→ **What to produce**
Print the records below verbatim.

┌─ Material for this task

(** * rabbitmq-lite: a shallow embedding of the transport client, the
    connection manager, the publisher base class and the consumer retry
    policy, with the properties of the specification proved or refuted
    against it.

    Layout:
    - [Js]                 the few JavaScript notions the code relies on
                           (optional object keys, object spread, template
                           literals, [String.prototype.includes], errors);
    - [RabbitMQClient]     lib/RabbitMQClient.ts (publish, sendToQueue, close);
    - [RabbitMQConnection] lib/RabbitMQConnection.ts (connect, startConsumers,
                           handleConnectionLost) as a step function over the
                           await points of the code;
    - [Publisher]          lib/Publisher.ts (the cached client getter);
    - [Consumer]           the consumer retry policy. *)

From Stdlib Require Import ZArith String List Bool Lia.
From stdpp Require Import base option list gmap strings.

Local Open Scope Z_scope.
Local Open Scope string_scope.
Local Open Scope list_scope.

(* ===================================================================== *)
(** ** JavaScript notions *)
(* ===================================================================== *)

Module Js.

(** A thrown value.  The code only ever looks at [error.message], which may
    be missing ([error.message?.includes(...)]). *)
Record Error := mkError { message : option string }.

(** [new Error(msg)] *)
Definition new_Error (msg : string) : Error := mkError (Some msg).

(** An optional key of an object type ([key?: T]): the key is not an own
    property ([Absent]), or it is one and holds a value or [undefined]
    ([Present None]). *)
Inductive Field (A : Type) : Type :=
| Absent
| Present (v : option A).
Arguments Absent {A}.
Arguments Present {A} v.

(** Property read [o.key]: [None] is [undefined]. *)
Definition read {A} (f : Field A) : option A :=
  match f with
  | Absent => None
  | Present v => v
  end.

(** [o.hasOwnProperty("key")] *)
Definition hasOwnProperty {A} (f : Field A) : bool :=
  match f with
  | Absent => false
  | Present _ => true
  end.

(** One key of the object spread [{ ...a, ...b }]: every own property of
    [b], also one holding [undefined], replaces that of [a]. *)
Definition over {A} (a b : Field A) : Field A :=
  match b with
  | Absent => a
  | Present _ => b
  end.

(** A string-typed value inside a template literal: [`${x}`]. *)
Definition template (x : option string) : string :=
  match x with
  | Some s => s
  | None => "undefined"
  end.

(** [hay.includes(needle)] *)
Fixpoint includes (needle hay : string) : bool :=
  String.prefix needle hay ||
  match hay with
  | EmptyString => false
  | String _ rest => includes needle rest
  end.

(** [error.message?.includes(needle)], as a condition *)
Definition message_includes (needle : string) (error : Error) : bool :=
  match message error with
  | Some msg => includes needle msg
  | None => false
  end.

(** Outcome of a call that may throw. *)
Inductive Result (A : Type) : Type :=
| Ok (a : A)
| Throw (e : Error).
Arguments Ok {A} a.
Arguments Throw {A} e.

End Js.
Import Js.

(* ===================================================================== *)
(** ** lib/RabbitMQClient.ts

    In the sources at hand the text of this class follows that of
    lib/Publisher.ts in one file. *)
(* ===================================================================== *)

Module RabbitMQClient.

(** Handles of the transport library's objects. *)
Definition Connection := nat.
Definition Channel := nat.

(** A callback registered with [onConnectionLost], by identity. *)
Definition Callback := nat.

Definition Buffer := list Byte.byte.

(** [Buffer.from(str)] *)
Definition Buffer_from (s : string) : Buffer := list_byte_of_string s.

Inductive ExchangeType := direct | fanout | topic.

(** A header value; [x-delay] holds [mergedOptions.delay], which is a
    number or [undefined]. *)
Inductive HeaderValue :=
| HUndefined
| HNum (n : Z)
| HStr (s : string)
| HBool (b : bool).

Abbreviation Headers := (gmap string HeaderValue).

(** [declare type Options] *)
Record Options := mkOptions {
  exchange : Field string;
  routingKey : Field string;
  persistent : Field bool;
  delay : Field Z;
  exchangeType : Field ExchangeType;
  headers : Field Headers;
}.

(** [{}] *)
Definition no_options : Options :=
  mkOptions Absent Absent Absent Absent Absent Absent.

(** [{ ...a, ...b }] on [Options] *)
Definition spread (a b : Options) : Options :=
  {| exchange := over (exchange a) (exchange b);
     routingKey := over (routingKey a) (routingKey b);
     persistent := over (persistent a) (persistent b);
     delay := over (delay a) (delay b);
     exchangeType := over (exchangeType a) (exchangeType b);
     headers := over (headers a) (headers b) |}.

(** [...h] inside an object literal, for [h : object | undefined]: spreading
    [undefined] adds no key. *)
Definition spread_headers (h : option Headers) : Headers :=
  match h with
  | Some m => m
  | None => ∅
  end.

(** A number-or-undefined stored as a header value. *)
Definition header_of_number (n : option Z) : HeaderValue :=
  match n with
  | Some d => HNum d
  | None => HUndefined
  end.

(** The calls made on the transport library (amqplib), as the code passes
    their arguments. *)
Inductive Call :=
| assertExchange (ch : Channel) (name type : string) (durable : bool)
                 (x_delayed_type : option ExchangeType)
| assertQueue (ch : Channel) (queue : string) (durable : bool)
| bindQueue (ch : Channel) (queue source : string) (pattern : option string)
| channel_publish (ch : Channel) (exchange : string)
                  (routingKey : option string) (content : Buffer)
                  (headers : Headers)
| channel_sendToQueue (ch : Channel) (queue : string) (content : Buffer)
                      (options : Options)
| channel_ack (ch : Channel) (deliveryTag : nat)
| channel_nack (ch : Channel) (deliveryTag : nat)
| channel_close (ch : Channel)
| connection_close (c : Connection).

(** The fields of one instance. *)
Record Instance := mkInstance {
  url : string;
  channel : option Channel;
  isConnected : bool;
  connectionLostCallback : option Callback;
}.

└─

→ **Answer to this task**
(** * rabbitmq-lite: a shallow embedding of the transport client, the
    connection manager, the publisher base class and the consumer retry
    policy, with the properties of the specification proved or refuted
    against it.

    Layout:
    - [Js]                 the few JavaScript notions the code relies on
                           (optional object keys, object spread, template
                           literals, [String.prototype.includes], errors);
    - [RabbitMQClient]     lib/RabbitMQClient.ts (publish, sendToQueue, close);
    - [RabbitMQConnection] lib/RabbitMQConnection.ts (connect, startConsumers,
                           handleConnectionLost) as a step function over the
                           await points of the code;
    - [Publisher]          lib/Publisher.ts (the cached client getter);
    - [Consumer]           the consumer retry policy. *)

From Stdlib Require Import ZArith String List Bool Lia.
From stdpp Require Import base option list gmap strings.

Local Open Scope Z_scope.
Local Open Scope string_scope.
Local Open Scope list_scope.

(* ===================================================================== *)
(** ** JavaScript notions *)
(* ===================================================================== *)

Module Js.

(** A thrown value.  The code only ever looks at [error.message], which may
    be missing ([error.message?.includes(...)]). *)
Record Error := mkError { message : option string }.

(** [new Error(msg)] *)
Definition new_Error (msg : string) : Error := mkError (Some msg).

(** An optional key of an object type ([key?: T]): the key is not an own
    property ([Absent]), or it is one and holds a value or [undefined]
    ([Present None]). *)
Inductive Field (A : Type) : Type :=
| Absent
| Present (v : option A).
Arguments Absent {A}.
Arguments Present {A} v.

(** Property read [o.key]: [None] is [undefined]. *)
Definition read {A} (f : Field A) : option A :=
  match f with
  | Absent => None
  | Present v => v
  end.

(** [o.hasOwnProperty("key")] *)
Definition hasOwnProperty {A} (f : Field A) : bool :=
  match f with
  | Absent => false
  | Present _ => true
  end.

(** One key of the object spread [{ ...a, ...b }]: every own property of
    [b], also one holding [undefined], replaces that of [a]. *)
Definition over {A} (a b : Field A) : Field A :=
  match b with
  | Absent => a
  | Present _ => b
  end.

(** A string-typed value inside a template literal: [`${x}`]. *)
Definition template (x : option string) : string :=
  match x with
  | Some s => s
  | None => "undefined"
  end.

(** [hay.includes(needle)] *)
Fixpoint includes (needle hay : string) : bool :=
  String.prefix needle hay ||
  match hay with
  | EmptyString => false
  | String _ rest => includes needle rest
  end.

(** [error.message?.includes(needle)], as a condition *)
Definition message_includes (needle : string) (error : Error) : bool :=
  match message error with
  | Some msg => includes needle msg
  | None => false
  end.

(** Outcome of a call that may throw. *)
Inductive Result (A : Type) : Type :=
| Ok (a : A)
| Throw (e : Error).
Arguments Ok {A} a.
Arguments Throw {A} e.

End Js.
Import Js.

(* ===================================================================== *)
(** ** lib/RabbitMQClient.ts

    In the sources at hand the text of this class follows that of
    lib/Publisher.ts in one file. *)
(* ===================================================================== *)

Module RabbitMQClient.

(** Handles of the transport library's objects. *)
Definition Connection := nat.
Definition Channel := nat.

(** A callback registered with [onConnectionLost], by identity. *)
Definition Callback := nat.

Definition Buffer := list Byte.byte.

(** [Buffer.from(str)] *)
Definition Buffer_from (s : string) : Buffer := list_byte_of_string s.

Inductive ExchangeType := direct | fanout | topic.

(** A header value; [x-delay] holds [mergedOptions.delay], which is a
    number or [undefined]. *)
Inductive HeaderValue :=
| HUndefined
| HNum (n : Z)
| HStr (s : string)
| HBool (b : bool).

Abbreviation Headers := (gmap string HeaderValue).

(** [declare type Options] *)
Record Options := mkOptions {
  exchange : Field string;
  routingKey : Field string;
  persistent : Field bool;
  delay : Field Z;
  exchangeType : Field ExchangeType;
  headers : Field Headers;
}.

(** [{}] *)
Definition no_options : Options :=
  mkOptions Absent Absent Absent Absent Absent Absent.

(** [{ ...a, ...b }] on [Options] *)
Definition spread (a b : Options) : Options :=
  {| exchange := over (exchange a) (exchange b);
     routingKey := over (routingKey a) (routingKey b);
     persistent := over (persistent a) (persistent b);
     delay := over (delay a) (delay b);
     exchangeType := over (exchangeType a) (exchangeType b);
     headers := over (headers a) (headers b) |}.

(** [...h] inside an object literal, for [h : object | undefined]: spreading
    [undefined] adds no key. *)
Definition spread_headers (h : option Headers) : Headers :=
  match h with
  | Some m => m
  | None => ∅
  end.

(** A number-or-undefined stored as a header value. *)
Definition header_of_number (n : option Z) : HeaderValue :=
  match n with
  | Some d => HNum d
  | None => HUndefined
  end.

(** The calls made on the transport library (amqplib), as the code passes
    their arguments. *)
Inductive Call :=
| assertExchange (ch : Channel) (name type : string) (durable : bool)
                 (x_delayed_type : option ExchangeType)
| assertQueue (ch : Channel) (queue : string) (durable : bool)
| bindQueue (ch : Channel) (queue source : string) (pattern : option string)
| channel_publish (ch : Channel) (exchange : string)
                  (routingKey : option string) (content : Buffer)
                  (headers : Headers)
| channel_sendToQueue (ch : Channel) (queue : string) (content : Buffer)
                      (options : Options)
| channel_ack (ch : Channel) (deliveryTag : nat)
| channel_nack (ch : Channel) (deliveryTag : nat)
| channel_close (ch : Channel)
| connection_close (c : Connection).

(** The fields of one instance. *)
Record Instance := mkInstance {
  url : string;
  channel : option Channel;
  isConnected : bool;
  connectionLostCallback : option Callback;
}.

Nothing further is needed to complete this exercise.